● **The data**:
● ● ● ● ● ● ●
(* ===== verification/AuthRepo.v ===== *)
(** * Users, roles and sessions

    [internal/domain/auth.go]: the records of authentication and authorization, the built-in
    roles and permissions, and the checks on a user with its grants.  Errors are the sentinel
    values of the domain and of the services: wrapping with [%w] keeps them, and their text does
    not matter.  Then the tables, and the transactions of [auth_repo.go], [auth_login_repo.go] and
    [auth_password_change_repo.go] over them. *)

From S2P Require Import Prelude GoLib.

(** ** Vocabulary *)

Definition UserStatusActive : string := "active".
Definition UserStatusDisabled : string := "disabled".
Definition UserStatusPending : string := "pending".
Definition UserStatusLocked : string := "locked".

Definition RoleSuperAdmin : string := "super_admin".
Definition RoleAdmin : string := "admin".
Definition RoleManager : string := "manager".
Definition RoleUser : string := "user".
Definition RoleViewer : string := "viewer".

Definition PermissionUsersRead : string := "users:read".
Definition PermissionUsersCreate : string := "users:create".
Definition PermissionUsersUpdate : string := "users:update".
Definition PermissionUsersDisable : string := "users:disable".
Definition PermissionUsersDelete : string := "users:delete".
Definition PermissionRolesRead : string := "roles:read".
Definition PermissionRolesAssign : string := "roles:assign".
Definition PermissionRolesUpdate : string := "roles:update".
Definition PermissionAdminDashboard : string := "admin:dashboard:read".
Definition PermissionAuditLogsRead : string := "audit_logs:read".
Definition PermissionSettingsRead : string := "settings:read".
Definition PermissionSettingsUpdate : string := "settings:update".
Definition PermissionAccountManage : string := "account:manage".
Definition PermissionTopologyRead : string := "topology:read".
Definition PermissionTopologyUpdate : string := "topology:update".
Definition PermissionDevicesRead : string := "devices:read".
Definition PermissionDevicesCreate : string := "devices:create".
Definition PermissionDevicesUpdate : string := "devices:update".
Definition PermissionDevicesDelete : string := "devices:delete".
Definition PermissionCredentialsRead : string := "credentials:read".
Definition PermissionCredentialsUpdate : string := "credentials:update".
Definition PermissionCredentialsReveal : string := "credentials:reveal".
Definition PermissionBackupsRead : string := "backups:read".
Definition PermissionBackupsUpdate : string := "backups:update".
Definition PermissionBridgeTokenCreate : string := "bridge:token:create".

(** Sentinel errors of [domain/auth.go], [service/auth_service.go] and [auth_admin_service.go]; every other error is [ErrOther]. *)
Inductive AuthErr :=
| ErrAuthUserNotFound | ErrAuthRoleNotFound | ErrAuthSessionNotFound | ErrPasswordResetTokenNotFound | ErrPasswordResetTokenExpired
| ErrAuthLastActiveSuperAdmin
| ErrInvalidCredentials | ErrUserDisabled | ErrUserLocked | ErrInvalidSession | ErrPermissionDenied | ErrPasswordPolicyViolation
| ErrPasswordReuse | ErrPasswordResetExpired | ErrAdminInvalidInput | ErrAdminLastActiveSuperAdmin | ErrRuntimeBusy
| ErrOther.
#[export] Instance AuthErr_eq_dec : EqDecision AuthErr.
Proof. solve_decision. Defined.

(** A call that returns a value or an error. *)
Inductive answer (A : Type) : Type := Val (a : A) | Fails (e : AuthErr).
Arguments Val {A} _.
Arguments Fails {A} _.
● ● ● ● ● ● ●
● **What to do**: In the listing above, find the line containing "(** * Users, roles and sessions" and the line containing "Definition RoleSuperAdmin : string". Output them and every line between, exactly, and nothing else.

● **The completed task**:
(** * Users, roles and sessions

    [internal/domain/auth.go]: the records of authentication and authorization, the built-in
    roles and permissions, and the checks on a user with its grants.  Errors are the sentinel
    values of the domain and of the services: wrapping with [%w] keeps them, and their text does
    not matter.  Then the tables, and the transactions of [auth_repo.go], [auth_login_repo.go] and
    [auth_password_change_repo.go] over them. *)

From S2P Require Import Prelude GoLib.

(** ** Vocabulary *)

Definition UserStatusActive : string := "active".
Definition UserStatusDisabled : string := "disabled".
Definition UserStatusPending : string := "pending".
Definition UserStatusLocked : string := "locked".

Definition RoleSuperAdmin : string := "super_admin".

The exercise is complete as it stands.